──────── RECORD SET ────────

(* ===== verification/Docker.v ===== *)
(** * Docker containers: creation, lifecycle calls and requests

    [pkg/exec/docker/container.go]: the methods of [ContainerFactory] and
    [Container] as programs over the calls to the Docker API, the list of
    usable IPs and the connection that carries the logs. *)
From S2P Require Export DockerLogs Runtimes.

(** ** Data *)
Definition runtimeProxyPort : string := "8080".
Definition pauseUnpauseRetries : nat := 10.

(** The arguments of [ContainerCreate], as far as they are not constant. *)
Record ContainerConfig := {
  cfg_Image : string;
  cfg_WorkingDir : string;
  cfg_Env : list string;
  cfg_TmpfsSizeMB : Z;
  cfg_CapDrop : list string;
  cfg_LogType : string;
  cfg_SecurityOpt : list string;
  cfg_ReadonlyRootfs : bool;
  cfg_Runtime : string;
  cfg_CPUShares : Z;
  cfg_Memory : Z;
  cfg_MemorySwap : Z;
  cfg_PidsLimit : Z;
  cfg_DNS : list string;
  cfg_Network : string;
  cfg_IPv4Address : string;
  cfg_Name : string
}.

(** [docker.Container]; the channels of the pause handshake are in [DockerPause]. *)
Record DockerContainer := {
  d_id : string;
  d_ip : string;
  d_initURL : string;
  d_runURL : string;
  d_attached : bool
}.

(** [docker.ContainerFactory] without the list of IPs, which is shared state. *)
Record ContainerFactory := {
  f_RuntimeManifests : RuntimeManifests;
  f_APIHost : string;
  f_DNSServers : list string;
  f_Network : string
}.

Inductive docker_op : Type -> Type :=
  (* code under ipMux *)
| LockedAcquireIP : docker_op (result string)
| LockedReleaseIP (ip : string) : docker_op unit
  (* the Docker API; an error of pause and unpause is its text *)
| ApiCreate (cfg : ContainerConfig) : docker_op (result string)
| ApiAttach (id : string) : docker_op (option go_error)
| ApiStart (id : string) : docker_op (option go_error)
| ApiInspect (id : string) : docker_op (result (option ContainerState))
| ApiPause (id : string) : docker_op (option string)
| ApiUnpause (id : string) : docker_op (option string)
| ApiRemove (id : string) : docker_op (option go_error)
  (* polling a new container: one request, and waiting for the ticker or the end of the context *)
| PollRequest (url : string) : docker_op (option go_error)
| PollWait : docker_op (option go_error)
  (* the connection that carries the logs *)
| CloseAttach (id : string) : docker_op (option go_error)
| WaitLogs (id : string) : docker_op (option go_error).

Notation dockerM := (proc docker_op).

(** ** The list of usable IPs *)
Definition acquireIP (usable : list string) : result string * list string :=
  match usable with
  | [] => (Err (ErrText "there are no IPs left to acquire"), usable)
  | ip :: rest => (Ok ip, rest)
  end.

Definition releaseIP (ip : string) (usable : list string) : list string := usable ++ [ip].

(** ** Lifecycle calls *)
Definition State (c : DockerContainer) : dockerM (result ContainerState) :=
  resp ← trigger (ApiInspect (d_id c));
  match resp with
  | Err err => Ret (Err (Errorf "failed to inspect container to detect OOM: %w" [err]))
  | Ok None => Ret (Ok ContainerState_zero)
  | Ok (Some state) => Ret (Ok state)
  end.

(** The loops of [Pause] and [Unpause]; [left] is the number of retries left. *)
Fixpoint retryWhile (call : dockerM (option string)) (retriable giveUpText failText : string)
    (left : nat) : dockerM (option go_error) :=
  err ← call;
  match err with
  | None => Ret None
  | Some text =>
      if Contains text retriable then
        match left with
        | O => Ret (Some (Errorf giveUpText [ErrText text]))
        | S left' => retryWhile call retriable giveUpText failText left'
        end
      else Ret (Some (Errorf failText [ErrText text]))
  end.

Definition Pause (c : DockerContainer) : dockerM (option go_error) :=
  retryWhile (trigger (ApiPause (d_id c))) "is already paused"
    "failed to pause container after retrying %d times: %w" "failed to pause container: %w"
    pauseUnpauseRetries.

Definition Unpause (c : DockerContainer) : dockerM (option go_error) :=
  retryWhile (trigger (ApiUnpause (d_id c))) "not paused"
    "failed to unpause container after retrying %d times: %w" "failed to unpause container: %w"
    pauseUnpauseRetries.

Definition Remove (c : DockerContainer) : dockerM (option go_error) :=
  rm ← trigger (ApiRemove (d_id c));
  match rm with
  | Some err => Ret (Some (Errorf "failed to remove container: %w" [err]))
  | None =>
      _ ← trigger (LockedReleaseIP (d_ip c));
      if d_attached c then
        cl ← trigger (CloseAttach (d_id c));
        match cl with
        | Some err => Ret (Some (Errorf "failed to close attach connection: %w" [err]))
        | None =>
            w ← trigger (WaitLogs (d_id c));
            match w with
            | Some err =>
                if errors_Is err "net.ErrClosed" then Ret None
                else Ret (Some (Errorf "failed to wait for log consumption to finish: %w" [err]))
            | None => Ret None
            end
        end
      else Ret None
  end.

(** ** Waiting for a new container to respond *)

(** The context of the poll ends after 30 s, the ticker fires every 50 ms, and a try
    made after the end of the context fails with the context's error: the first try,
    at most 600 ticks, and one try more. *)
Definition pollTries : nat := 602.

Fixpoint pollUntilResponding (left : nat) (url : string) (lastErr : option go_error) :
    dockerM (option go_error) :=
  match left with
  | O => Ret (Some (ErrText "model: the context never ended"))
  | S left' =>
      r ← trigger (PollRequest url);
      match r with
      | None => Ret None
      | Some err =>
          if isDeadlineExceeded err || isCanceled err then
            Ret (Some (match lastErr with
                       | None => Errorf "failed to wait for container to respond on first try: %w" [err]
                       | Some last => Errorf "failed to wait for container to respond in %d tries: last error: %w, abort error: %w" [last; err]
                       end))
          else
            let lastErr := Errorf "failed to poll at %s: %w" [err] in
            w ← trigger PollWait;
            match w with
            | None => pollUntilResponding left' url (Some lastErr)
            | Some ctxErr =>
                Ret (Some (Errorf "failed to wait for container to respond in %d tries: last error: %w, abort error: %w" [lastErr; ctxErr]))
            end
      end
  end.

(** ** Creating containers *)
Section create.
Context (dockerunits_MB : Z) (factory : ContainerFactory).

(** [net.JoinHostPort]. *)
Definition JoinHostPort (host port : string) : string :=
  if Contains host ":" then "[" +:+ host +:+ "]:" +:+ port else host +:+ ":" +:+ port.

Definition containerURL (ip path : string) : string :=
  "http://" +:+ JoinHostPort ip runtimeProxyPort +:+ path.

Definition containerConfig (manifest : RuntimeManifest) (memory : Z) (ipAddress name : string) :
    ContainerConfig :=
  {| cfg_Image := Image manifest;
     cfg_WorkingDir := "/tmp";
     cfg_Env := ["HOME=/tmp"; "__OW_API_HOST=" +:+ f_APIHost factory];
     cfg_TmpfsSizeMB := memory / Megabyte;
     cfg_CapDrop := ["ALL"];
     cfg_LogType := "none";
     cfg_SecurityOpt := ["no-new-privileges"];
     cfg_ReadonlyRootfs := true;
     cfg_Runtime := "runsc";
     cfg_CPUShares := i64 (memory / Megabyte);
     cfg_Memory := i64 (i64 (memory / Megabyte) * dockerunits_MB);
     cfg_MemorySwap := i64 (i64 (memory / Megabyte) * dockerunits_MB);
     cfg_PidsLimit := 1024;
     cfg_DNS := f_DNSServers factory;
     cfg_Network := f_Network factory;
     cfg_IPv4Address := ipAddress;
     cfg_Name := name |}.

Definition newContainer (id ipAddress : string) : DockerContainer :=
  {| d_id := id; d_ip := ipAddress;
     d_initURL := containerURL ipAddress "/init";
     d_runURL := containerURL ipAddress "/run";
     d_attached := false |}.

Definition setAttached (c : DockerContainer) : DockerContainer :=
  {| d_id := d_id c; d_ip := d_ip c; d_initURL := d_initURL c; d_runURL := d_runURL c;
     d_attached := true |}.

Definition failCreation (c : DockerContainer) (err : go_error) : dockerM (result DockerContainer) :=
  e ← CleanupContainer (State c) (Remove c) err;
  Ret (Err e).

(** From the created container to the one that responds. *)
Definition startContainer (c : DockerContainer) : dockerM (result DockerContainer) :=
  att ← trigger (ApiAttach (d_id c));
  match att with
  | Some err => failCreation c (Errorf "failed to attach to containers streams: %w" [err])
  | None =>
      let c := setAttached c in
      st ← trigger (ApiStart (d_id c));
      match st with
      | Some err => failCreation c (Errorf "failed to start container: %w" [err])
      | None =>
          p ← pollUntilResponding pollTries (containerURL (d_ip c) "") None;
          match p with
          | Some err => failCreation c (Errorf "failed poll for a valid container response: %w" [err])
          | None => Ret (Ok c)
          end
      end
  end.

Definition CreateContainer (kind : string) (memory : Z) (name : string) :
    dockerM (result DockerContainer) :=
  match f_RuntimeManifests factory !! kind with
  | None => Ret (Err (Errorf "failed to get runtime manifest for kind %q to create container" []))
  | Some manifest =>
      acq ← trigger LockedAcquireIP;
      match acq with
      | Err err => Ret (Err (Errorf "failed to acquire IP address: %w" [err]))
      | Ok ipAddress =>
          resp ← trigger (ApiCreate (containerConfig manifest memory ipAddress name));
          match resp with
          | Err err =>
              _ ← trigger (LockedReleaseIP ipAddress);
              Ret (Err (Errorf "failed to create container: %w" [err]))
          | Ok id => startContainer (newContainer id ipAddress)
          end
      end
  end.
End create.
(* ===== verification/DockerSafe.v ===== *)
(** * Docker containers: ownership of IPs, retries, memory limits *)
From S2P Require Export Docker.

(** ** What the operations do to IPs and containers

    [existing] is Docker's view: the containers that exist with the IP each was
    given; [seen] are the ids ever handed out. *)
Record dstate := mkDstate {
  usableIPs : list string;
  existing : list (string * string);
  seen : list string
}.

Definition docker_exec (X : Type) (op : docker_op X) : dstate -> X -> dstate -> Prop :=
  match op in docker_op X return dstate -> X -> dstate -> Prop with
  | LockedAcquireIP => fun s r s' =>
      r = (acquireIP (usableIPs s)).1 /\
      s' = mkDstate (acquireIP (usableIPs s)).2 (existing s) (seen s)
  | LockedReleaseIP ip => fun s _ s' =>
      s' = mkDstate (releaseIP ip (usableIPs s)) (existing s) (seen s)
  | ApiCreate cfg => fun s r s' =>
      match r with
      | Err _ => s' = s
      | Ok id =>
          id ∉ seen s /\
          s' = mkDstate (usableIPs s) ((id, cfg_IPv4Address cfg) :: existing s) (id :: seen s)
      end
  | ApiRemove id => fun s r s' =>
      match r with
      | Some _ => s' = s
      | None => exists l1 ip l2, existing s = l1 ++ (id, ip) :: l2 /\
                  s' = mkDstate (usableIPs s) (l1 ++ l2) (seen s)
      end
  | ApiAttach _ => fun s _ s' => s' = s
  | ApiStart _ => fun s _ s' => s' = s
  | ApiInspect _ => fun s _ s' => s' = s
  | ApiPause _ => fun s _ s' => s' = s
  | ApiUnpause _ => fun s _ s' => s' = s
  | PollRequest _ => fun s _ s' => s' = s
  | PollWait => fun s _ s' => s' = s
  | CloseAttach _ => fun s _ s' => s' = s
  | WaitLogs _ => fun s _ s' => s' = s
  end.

────────

**EXERCISE:**
Which lines of the data above contain "after"? Copy each one.

**EXERCISE OUTPUT:**
    "failed to pause container after retrying %d times: %w" "failed to pause container: %w"
    "failed to unpause container after retrying %d times: %w" "failed to unpause container: %w"
(** The context of the poll ends after 30 s, the ticker fires every 50 ms, and a try
    made after the end of the context fails with the context's error: the first try,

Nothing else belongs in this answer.